> **Data for this task**
Definition wire_env : Env wire_world := fun c w =>
  let v := cpu 0x500 c (ww_view w) in
  match c with
  | Kernel (NetifStopQueue d) => (Resp 0 0, WW (if d =? 5 then false else ww_awake w) (ww_carrier w) v)
  | Kernel (NetifStartQueue d) | Kernel (NetifWakeQueue d) =>
      (Resp 0 0, WW (if d =? 5 then true else ww_awake w) (ww_carrier w) v)
  | Kernel (NetifCarrierOn d) => (Resp 0 0, WW (ww_awake w) (if d =? 5 then true else ww_carrier w) v)
  | Kernel (NetifCarrierOff d) => (Resp 0 0, WW (ww_awake w) (if d =? 5 then false else ww_carrier w) v)
  | Kernel (NetifCarrierOk d) => (Resp (b2z (ww_carrier w)) 0, WW (ww_awake w) (ww_carrier w) v)
  | Kernel HrtimerForwardNow => (Resp 0 0, WW (ww_awake w) (ww_carrier w) (serve v))
  | Kernel (DevAllocSkb _) => (Resp 0x900 0, WW (ww_awake w) (ww_carrier w) v)
  | MemRead wd a => (Resp (le_val (fslice (v_mem v) a (wbytes wd))) 0, WW (ww_awake w) (ww_carrier w) v)
  | IoRead W32 _ => (Resp (2 ^ 24) 0, WW (ww_awake w) (ww_carrier w) v)
  | _ => (Resp 0 0, WW (ww_awake w) (ww_carrier w) v)
  end.

#[export] Instance wire_env_kernel : @NetKernel wire_world wire_env 5.
Proof.
  unshelve refine (@Build_NetKernel _ wire_env 5 ww_awake ww_carrier _ _ _ _ _ _ _ _); try done.
  - intros w. simpl. by destruct (ww_carrier w).
  - intros w c Hc. destruct c as [[]|[]|[]|[]| |[]]; simpl in *; try done; case_match; done || lia.
  - intros w c Hc. destruct c as [[]|[]|[]|[]| |[]]; simpl in *; try done; case_match; done || lia.
Defined.

#[export] Instance wire_env_fpga n : @TxFpga wire_world wire_env 0x10000 n 0x500.
Proof.
  unshelve refine (@Build_TxFpga _ wire_env 0x10000 n 0x500 ww_view _ _).
  - intros w c. change (ext c w) with (wire_env c w).
    assert (Hv : ww_view (wire_env c w).2 = cpu 0x500 c (ww_view w) \/
                 ww_view (wire_env c w).2 = serve (cpu 0x500 c (ww_view w)))
      by (unfold wire_env; destruct c as [[]| | | | |[]]; auto).
    destruct Hv as [-> | ->]; [done | apply serve_steps].
  - done.
Defined.

Definition wire_idle : wire_world := WW true true (View (fun _ => 1) [] [] []).

Lemma wire_idle_sound : @sound wire_world wire_env 5 0x10000 4 0x500 _ net_priv wire_idle [].
Proof.
  exists 3%nat. split; [split|].
  - apply net_priv_ok.
  - reflexivity.
  - reflexivity.
  - right. vm_compute. discriminate.
  - apply empty_wired; [lia | by apply holds_nil].
Qed.

(** One frame is transmitted between the halves of [poll_tx]; the FPGA has sent it at the end. *)
Lemma ccat_eth_tx_channel_witness :
  exists priv e fl, @wire_run wire_world wire_env 5 0x10000 4 0x500 _ _ 0 (net_priv, wire_idle)
      [Accept (skb_data (small_skb 60))] (priv, e) /\
    v_wire (ww_view e) ++ fl = [skb_data (small_skb 60)] /\ fl = [].
Proof.
  pose proof wire_idle_sound as Hs.
  destruct (poll_look (H := wire_env) net_priv wire_idle) as [[o1 t1] e1] eqn:Hrun1.
  destruct (ccat_eth_start_xmit (H := wire_env) (small_skb 60) net_priv e1) as [[o2 t2] e2] eqn:Hrun2.
  assert (Hcomp : (let '(o1, _, e1) := poll_look (H := wire_env) net_priv wire_idle in
    let '(o2, _, e2) := ccat_eth_start_xmit (H := wire_env) (small_skb 60) net_priv e1 in
    match o1, o2 with
    | Ret p, Ret (r, priv) => r = NETDEV_TX_OK /\
        let '(o3, _, e3) := poll_back (H := wire_env) priv p e2 in
        match o3 with Ret _ => v_wire (ww_view e3) = [skb_data (small_skb 60)] | _ => False end
    | _, _ => False
    end)) by (vm_compute; split; reflexivity).
  rewrite Hrun1, Hrun2 in Hcomp. destruct o1 as [pl| |], o2 as [[r p2]| |]; try done.
  destruct Hcomp as [-> Hcomp].
  destruct (poll_back (H := wire_env) p2 pl e2) as [[[[]| |] t3] e3] eqn:Hrun3; try done.
  assert (Hwr : @wire_run wire_world wire_env 5 0x10000 4 0x500 _ _ 0 (net_priv, wire_idle)
      [Accept (skb_data (small_skb 60))] (p2, e3)).
  { apply (wr_step _ _ (net_priv, e1) _ [] [Accept (skb_data (small_skb 60))]); [exact (ws_look (dev := 5) 0 _ _ _ _ _ Hrun1)|].
    apply (wr_step _ _ (p2, e2) _ (xmit_events (small_skb 60) NETDEV_TX_OK) []).
    { eapply (ws_xmit (dev := 5) 0); [|exact Hrun2]. apply (bool_decide_unpack _). vm_compute. exact I. }
    apply (wr_step _ _ (p2, e3) _ [] []); [exact (ws_back (dev := 5) 0 _ _ _ _ _ Hrun3) | constructor]. }
  clear Hrun1 Hrun2 Hrun3.
  assert (Hcap : Z.of_nat 4 <= FIFO_LENGTH) by (vm_compute; discriminate).
  assert (Hreg : 0x500 <> 0) by discriminate. assert (Hpos : (2 <= 4)%nat) by lia.
  assert (Hfit : lengths_fit [Accept (skb_data (small_skb 60))]) by (apply (bool_decide_unpack _); vm_compute; exact I).
  pose proof (ccat_eth_tx_channel (H := wire_env) (dev := 5) (base := 0x10000) (n := 4) (reg := 0x500)
    Hcap Hreg Hpos 0 net_priv wire_idle [] [Accept (skb_data (small_skb 60))] p2 e3 Hs Hwr Hfit) as Hch.
  destruct Hch as (fl & _ & _ & Hfifo).
  exists p2, e3, fl. split; [exact Hwr|].
  assert (Hall : v_wire (ww_view e3) ++ fl = [skb_data (small_skb 60)]).
  { apply Hfifo. intros Hin. apply list_elem_of_singleton in Hin. discriminate. }
  split; [exact Hall|]. rewrite Hcomp in Hall. injection Hall. auto.
Defined.
(* ===== verification/NetRxWire.v ===== *)
(** * Reception: what the FPGA receives is what the stack gets

    Against the engine of RxEngine.v this file shows that FPGA and driver together are a FIFO
    channel in the other direction as well: the frames [poll_rx] hands to the network stack are
    those the FPGA received, byte for byte and in order; only [ccat_eth_link_up], which resets the
    FIFO, and a kernel without a buffer for the frame lose any, and both are counted. *)

From S2P Require Import Prelude IO Info NetFifo Netdev NetTx NetProbe NetRx TxEngine RxEngine.

(** How often a run reported that the link came up. *)
Definition ups (t : list event) : nat :=
  length (omap (fun ev => match ev_call ev with Kernel (NetifCarrierOn _) => Some tt | _ => None end) t).

Lemma ups_app t t' : ups (t ++ t') = (ups t + ups t')%nat.
Proof. unfold ups. by rewrite omap_app, length_app. Qed.

(** How often the kernel had no buffer for a run. *)
Definition starved (t : list event) : nat :=
  length (omap (fun ev => match ev_call ev with
                          | Kernel (DevAllocSkb _) => if r_val (ev_resp ev) =? 0 then Some tt else None
                          | _ => None end) t).

Lemma starved_app t t' : starved (t ++ t') = (starved t + starved t')%nat.
Proof. unfold starved. by rewrite omap_app, length_app. Qed.

(** How often a channel was emptied. *)
Definition flushes (evs : list chan_ev) : nat :=
  length (omap (fun ev => match ev with Flush => Some tt | Accept _ => None end) evs).

Lemma flushes_app evs evs' : flushes (evs ++ evs') = (flushes evs + flushes evs')%nat.
Proof. unfold flushes. by rewrite omap_app, length_app. Qed.

Lemma flushes_accepts a : flushes (Accept <$> a) = 0%nat.
Proof. by induction a. Qed.

Lemma no_flush evs : flushes evs = 0%nat -> Flush ∉ evs.
Proof.
  unfold flushes. induction evs as [|[p|] evs IH]; simpl; intros Hn; [by intros ?%not_elem_of_nil | | done].
  intros [?|Hin]%elem_of_cons; [done | by apply IH].
Qed.

Section Wire.
Context {E : Type} `{Env E} {base : Z} {n : nat} {reg : Z}.
Context `{!RxFpga E base n reg} (Hcap : Z.of_nat n <= FIFO_LENGTH).
Local Abbreviation rvw := (rview base n reg).
Local Abbreviation rx_holds := (rx_holds (base := base) (n := n)).
Local Abbreviation arrives := (arrives (base := base) (n := n)).
Local Abbreviation rx_at := (NetRx.rx_at (base := base) (n := n)).
Local Abbreviation in_frame := (in_frame (base := base)).

Definition arrived (e : E) : list (list Z) := rv_in (rvw e).

Lemma fpga_arrives_at v e : rtc (rx_step base n) v (rvw e) -> arrives v (rvw e).
Proof. by apply fpga_arrives. Qed.

(** ** Runs that leave the ring to the FPGA *)

Definition mum (t : list event) : Prop := handed t = [] /\ ups t = 0%nat /\ starved t = 0%nat.

Lemma mum_app t t' : mum t -> mum t' -> mum (t ++ t').
Proof.
  intros (H1 & H2 & H3) (H4 & H5 & H6).
  split_and!; [by rewrite handed_app, H1, H4 | rewrite ups_app; lia | rewrite starved_app; lia].
Qed.

Definition passes (e : E) (t : list event) (e' : E) : Prop := arrives (rvw e) (rvw e') /\ mum t.

Lemma passes_refl e : passes e [] e.
Proof. by split. Qed.

Lemma passes_trans e1 t e2 t' e3 : passes e1 t e2 -> passes e2 t' e3 -> passes e1 (t ++ t') e3.
Proof. intros [H12 Ht] [H23 Ht']. split; [by etrans | by apply mum_app]. Qed.

Definition rx_ring_end : Z := base + sizeof_frame * Z.of_nat n.

(** No store into the ring, no access to the registers of its FIFO, nothing of interest to the
    stack. *)
Definition far (c : call) : Prop :=
  match c with
  | MemWrite w a _ => a + Z.of_nat (wbytes w) <= base \/ rx_ring_end <= a
  | IoWrite W32 a _ => a <> reg /\ a <> reg + 0x8
  | Kernel (NetifRx _ _) | Kernel (NetifCarrierOn _) | Kernel (DevAllocSkb _) => False
  | _ => True
  end.

Lemma far_arrives c e : far c -> arrives (rvw e) (rvw (ext c e).2).
Proof.
  intros Hc. etrans; [|by apply fpga_arrives_at, rf_ext].
  destruct c as [|w a x| |w a x| |]; simpl in *; try done.
  - destruct w; try done. destruct (Z.eqb_spec a reg), (Z.eqb_spec a (reg + 8)); done || lia.
  - destruct (rvw e) as [m q inn]. apply other_arrives. intros b Hb. apply fwrite_out.
    rewrite zlen_le_bytes. unfold rx_ring_end in Hc. lia.
Qed.

Lemma far_passes c e r : far c -> passes e [Ev c r] (ext c e).2.
Proof. intros Hc. split; [by apply far_arrives|]. by destruct c as [| | | | |[]]. Qed.

Lemma kernel_arrives k e : arrives (rvw e) (rvw (ext (Kernel k) e).2).
Proof. etrans; [|apply fpga_arrives_at, (rf_ext e (Kernel k))]. done. Qed.

(** A buffer that was granted. *)
Lemma granted_passes k e r :
  r_val r <> 0 -> passes e [Ev (Kernel (DevAllocSkb k)) r] (ext (Kernel (DevAllocSkb k)) e).2.
Proof. intros Hr. split; [apply kernel_arrives|]. split_and!; [done | done |]. unfold starved. simpl. by zknown. Qed.

Definition passing {A} (m : M E A) : Prop := forall e, passes e (trace_of m e) (env_of m e).

Lemma passing_ret {A} (a : A) : passing (mret a).
Proof. intros e. apply passes_refl. Qed.
Lemma passing_oops {A} : passing (oops : M E A).
Proof. intros e. apply passes_refl. Qed.
Lemma passing_hang {A} : passing (hang : M E A).
Proof. intros e. apply passes_refl. Qed.
Lemma passing_call c : far c -> passing (do_call c).
Proof.
  intros Hc e. pose proof (far_passes c e (ext c e).1 Hc) as Hp. unfold trace_of, env_of, do_call.
  by destruct (ext c e).
Qed.
Lemma passing_bind {A B} (m : M E A) (f : A -> M E B) :
  passing m -> (forall a, passing (f a)) -> passing (m ≫= f).
Proof.
  intros Hm Hf e. specialize (Hm e). unfold trace_of, env_of, mbind, M_bind in *.
  destruct (m e) as [[[a| |] t] e']; try done. simpl in Hm. specialize (Hf a e'). unfold trace_of, env_of in Hf.
  destruct (f a e') as [[o t'] e'']. simpl in *. by eapply passes_trans.
Qed.

Lemma wp_passing {A} F (m : M E A) (e : E) (Q : A -> list event -> E -> Prop) :
  passing m -> wpx F m e Q -> wpx F m e (fun a t e' => Q a t e' /\ passes e t e').
Proof.
  intros Hp. specialize (Hp e). unfold wpx, trace_of, env_of in *. by destruct (m e) as [[[a| |] t] e'].
Qed.

Lemma run_passes {A} (m : M E A) e o t e' : passing m -> m e = (o, t, e') -> passes e t e'.
Proof. intros Hp Hrun. specialize (Hp e). unfold trace_of, env_of in Hp. by rewrite Hrun in Hp. Qed.

Ltac pa_step :=
  match goal with
  | |- passing (mbind _ _) => apply passing_bind; [|intros ?]
  | |- passing (mret _) => apply passing_ret
  | |- passing oops => apply passing_oops
  | |- passing hang => apply passing_hang
  | |- passing (do_call _) => apply passing_call
  | |- passing (do_val _) => unfold do_val
  | |- passing (do_unit _) => unfold do_unit
  | |- passing (kern _) => unfold kern
  | |- passing (kern_ _) => unfold kern_
  | |- passing (ioread _ _) => unfold ioread
  | |- passing (iowrite _ _ _) => unfold iowrite
  | |- passing (memread _ _) => unfold memread
  | |- passing (memwrite _ _ _) => unfold memwrite
  | |- passing wmb => unfold wmb
  | |- passing (match ?x with _ => _ end) => destruct x eqn:?
  end.
Ltac pa_run := repeat (pa_step; cbv beta); try exact I.

(** ** The TX side *)

(** The TX ring is apart from the RX ring, and so are the registers of its FIFO. *)
Record tx_far (f : ccat_eth_fifo) : Prop := {
  tf_ops : ops f = dma_tx_fifo_ops;
  tf_ring : ring f;
  tf_reg : f_reg f + 0x10 = reg;
  tf_apart : rx_end f <= base \/ rx_ring_end <= start f;
}.

Lemma tx_far_is_tx f : tx_far f -> is_tx f.
Proof. intros [Ho _ _ _]. by left. Qed.

Lemma tx_far_inc f : tx_far f -> tx_far (ccat_eth_fifo_inc f).
Proof.
  intros [Ho [i Hi] Hr Ha]. pose proof (inc_slot f i Hi) as Hi'. rewrite (inc_eq f i Hi) in *.
  by split; [| eexists | |].
Qed.

Lemma tx_far_start f : tx_far f -> tx_far (set_next (start f) f).
Proof. intros [Ho _ Hr Ha]. split; try done. exists 0%nat. apply at_slot_0. Qed.

(** A store into the frame at [next]. *)
Lemma tx_store_far f w a x :
  tx_far f -> next f <= a -> a + Z.of_nat (wbytes w) <= next f + sizeof_frame -> far (MemWrite w a x).
Proof.
  intros [_ (i & Hi & Hx) _ Ha] Hlo Hhi. destruct (slot_inside f i Hi). rewrite Hx in *. simpl. lia.
Qed.

Lemma memwrite_passing f a l :
  tx_far f -> next f <= a -> a + zlen l <= next f + sizeof_frame -> passing (memwrite_bytes a l).
Proof.
  unfold zlen. intros Hf. revert a. induction l as [|b l IH]; intros a Ha Hl; simpl in *; pa_run.
  - apply (tx_store_far f); [done | done | simpl; lia].
  - apply IH; lia.
Qed.

Lemma ready_passing mac f : passing (ops_ready mac f).
Proof.
  unfold ops_ready, fifo_dma_rx_ready, fifo_dma_tx_ready, fifo_eim_rx_ready, fifo_eim_tx_ready. pa_run.
Qed.

Lemma queue_passing f skb : tx_far f -> skb_len skb <= MAX_PAYLOAD_SIZE -> passing (ops_skb f skb).
Proof.
  intros Hf Hl. unfold ops_skb. rewrite (tf_ops _ Hf). unfold fifo_dma_queue_skb. unfold skb_len in Hl.
  assert (sizeof_frame = 2048 /\ MAX_PAYLOAD_SIZE = 2024 /\ dma_tx_flags = 12 /\ dma_length = 8 /\ sizeof_dma_hdr = 24)
    as (H1 & H2 & H3 & H4 & H5) by done. pose proof (zlen_nonneg (skb_data skb)).
  pa_run.
  - apply (tx_store_far f); [done | lia | simpl; lia].
  - apply (tx_store_far f); [done | lia | simpl; lia].
  - apply (memwrite_passing f); [done | lia | lia].
  - simpl. pose proof (tf_reg _ Hf). lia.
Qed.

Lemma xmit_passing skb priv : tx_far (tx_fifo priv) -> passing (ccat_eth_start_xmit skb priv).
Proof.
  intros Hf. unfold ccat_eth_start_xmit, xmit_drop. pa_run; try apply ready_passing.
  apply queue_passing; [done|]. match goal with Hb : (_ <? _) = false |- _ => apply Z.ltb_ge in Hb; exact Hb end.
Qed.

(** Only the TX FIFO of a device changed. *)
Definition tx_only (priv priv' : ccat_eth_priv) : Prop :=
  exists f, tx_far f /\ priv' = set_tx_fifo f priv.

Lemma xmit_far skb priv (e : E) :
  tx_far (tx_fifo priv) ->
  wp (ccat_eth_start_xmit skb priv) e (fun '(_, priv') t e' => tx_only priv priv' /\ passes e t e').
Proof.
  intros Hf. eapply wp_conseq; [apply (wp_passing _ _ _ (fun '(_, p) _ _ => tx_only priv p)); [by apply xmit_passing|]|].
  2: { by intros [r p] t e' Hx. }
  assert (Hsame : tx_only priv priv) by (exists (tx_fifo priv); by destruct priv).
  assert (Hdrop : wp (xmit_drop skb priv) e (fun '(_, priv') _ _ => tx_only priv priv')).
  { unfold xmit_drop. wp_run. eexists. split; [|done]. by destruct Hf. }
  unfold ccat_eth_start_xmit. destruct (skb_nonlinear skb); [done|]. destruct (_ <? _); [done|].
  apply wp_bind. eapply wp_conseq; [by apply tx_ready_spec, tx_far_is_tx|]. intros r t1 e1 _.
  destruct (istrue r); cbn [negb]; wp_run; [|done].
  eapply wp_conseq; [by apply tx_queue_spec, tx_far_is_tx|]. intros ? t2 e2 _. wp_run. set (f1 := set_bytes _ _).
  assert (Hf1 : tx_far (ccat_eth_fifo_inc f1)) by (apply tx_far_inc; by destruct Hf).
  eapply wp_conseq; [by apply tx_ready_spec, tx_far_is_tx|]. intros r' t3 e3 _.
  destruct (istrue r'); cbn [negb]; wp_run; by eexists.
Qed.

Lemma tx_reset_loop_passing fuel f : tx_far f -> passing (reset_loop fuel f).
Proof.
  revert f. induction fuel as [|fuel IH]; intros f Hf; cbn [reset_loop]; pa_run.
  - unfold ops_add. rewrite (tf_ops _ Hf). unfold ccat_eth_tx_fifo_dma_add_free. pa_run.
    apply (tx_store_far f); [done | unfold dma_tx_flags; lia |].
    unfold dma_tx_flags. assert (sizeof_frame = 2048) by done. simpl. lia.
  - by apply IH, tx_far_inc.
Qed.

Lemma tx_reset_far f (e : E) :
  tx_far (set_next (start f) f) -> wp (ccat_eth_fifo_reset f) e (fun f' t e' => tx_far f' /\ passes e t e').
Proof.
  intros Hf. pose proof (tf_ops _ Hf) as Ho. pose proof (tf_reg _ Hf) as Hr. simpl in Ho, Hr. apply wp_passing.
  - unfold ccat_eth_fifo_reset, ccat_eth_fifo_hw_reset. rewrite Ho. pa_run; [simpl; lia|].
    by apply tx_reset_loop_passing.
  - eapply wp_conseq; [apply reset_spec; by rewrite Ho|]. by intros f' t e' [-> _].
Qed.

(** ** The ring *)

(** [fl] is received and not handed over yet, from frame [i] on; the FPGA has the other frames. *)
Definition armed (i : nat) (fl : list (list Z)) (e : E) : Prop :=
  exists s k, (s mod n)%nat = i /\ (length fl + k)%nat = n /\ rx_holds s fl k (rvw e).

(** From [fl] in the ring in [e] the channel comes to [fl'] in [e'], with the trace [t]; it was
    emptied [d] times more than the trace reports.  It delivered [out], of which the stack got all
    but as many frames as there was no buffer for. *)
Definition moves (d : nat) (fl : list (list Z)) (e : E) (t : list event) (fl' : list (list Z)) (e' : E) : Prop :=
  exists evs out, chan_run n evs (Chan fl []) (Chan fl' out) /\
    handed t `sublist_of` out /\ length out = (length (handed t) + starved t)%nat /\
    arrived e' = arrived e ++ accepted evs /\ flushes evs = (d + ups t)%nat.

Lemma moves_nil fl e : moves 0 fl e [] fl e.
Proof. exists [], []. split_and!; [constructor | done | done | by rewrite app_nil_r | done]. Qed.

Lemma moves_trans d d' fl e t fl1 e1 t' fl2 e2 :
  moves d fl e t fl1 e1 -> moves d' fl1 e1 t' fl2 e2 -> moves (d + d') fl e (t ++ t') fl2 e2.
Proof.
  intros (evs & out & Hc1 & Hs1 & Hl1 & Hi1 & Hf1) (evs' & out' & Hc2 & Hs2 & Hl2 & Hi2 & Hf2).
  exists (evs ++ evs'), (out ++ out'). split_and!.
  - eapply chan_run_app; [exact Hc1|].
    apply (chan_run_out _ _ _ _ _ _ out) in Hc2. by rewrite app_nil_r in Hc2.
  - rewrite handed_app. by apply sublist_app.
  - rewrite handed_app, starved_app, !length_app. lia.
  - by rewrite Hi2, Hi1, accepted_app, app_assoc.
  - rewrite flushes_app, ups_app. lia.
Qed.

> **What is expected**
Begin with the first line of the records and reproduce each line as is, ending with the line that holds "0x900 0, WW (ww_awake w) (ww_carrier w) v)".

> **Answer to this task**
Definition wire_env : Env wire_world := fun c w =>
  let v := cpu 0x500 c (ww_view w) in
  match c with
  | Kernel (NetifStopQueue d) => (Resp 0 0, WW (if d =? 5 then false else ww_awake w) (ww_carrier w) v)
  | Kernel (NetifStartQueue d) | Kernel (NetifWakeQueue d) =>
      (Resp 0 0, WW (if d =? 5 then true else ww_awake w) (ww_carrier w) v)
  | Kernel (NetifCarrierOn d) => (Resp 0 0, WW (ww_awake w) (if d =? 5 then true else ww_carrier w) v)
  | Kernel (NetifCarrierOff d) => (Resp 0 0, WW (ww_awake w) (if d =? 5 then false else ww_carrier w) v)
  | Kernel (NetifCarrierOk d) => (Resp (b2z (ww_carrier w)) 0, WW (ww_awake w) (ww_carrier w) v)
  | Kernel HrtimerForwardNow => (Resp 0 0, WW (ww_awake w) (ww_carrier w) (serve v))
  | Kernel (DevAllocSkb _) => (Resp 0x900 0, WW (ww_awake w) (ww_carrier w) v)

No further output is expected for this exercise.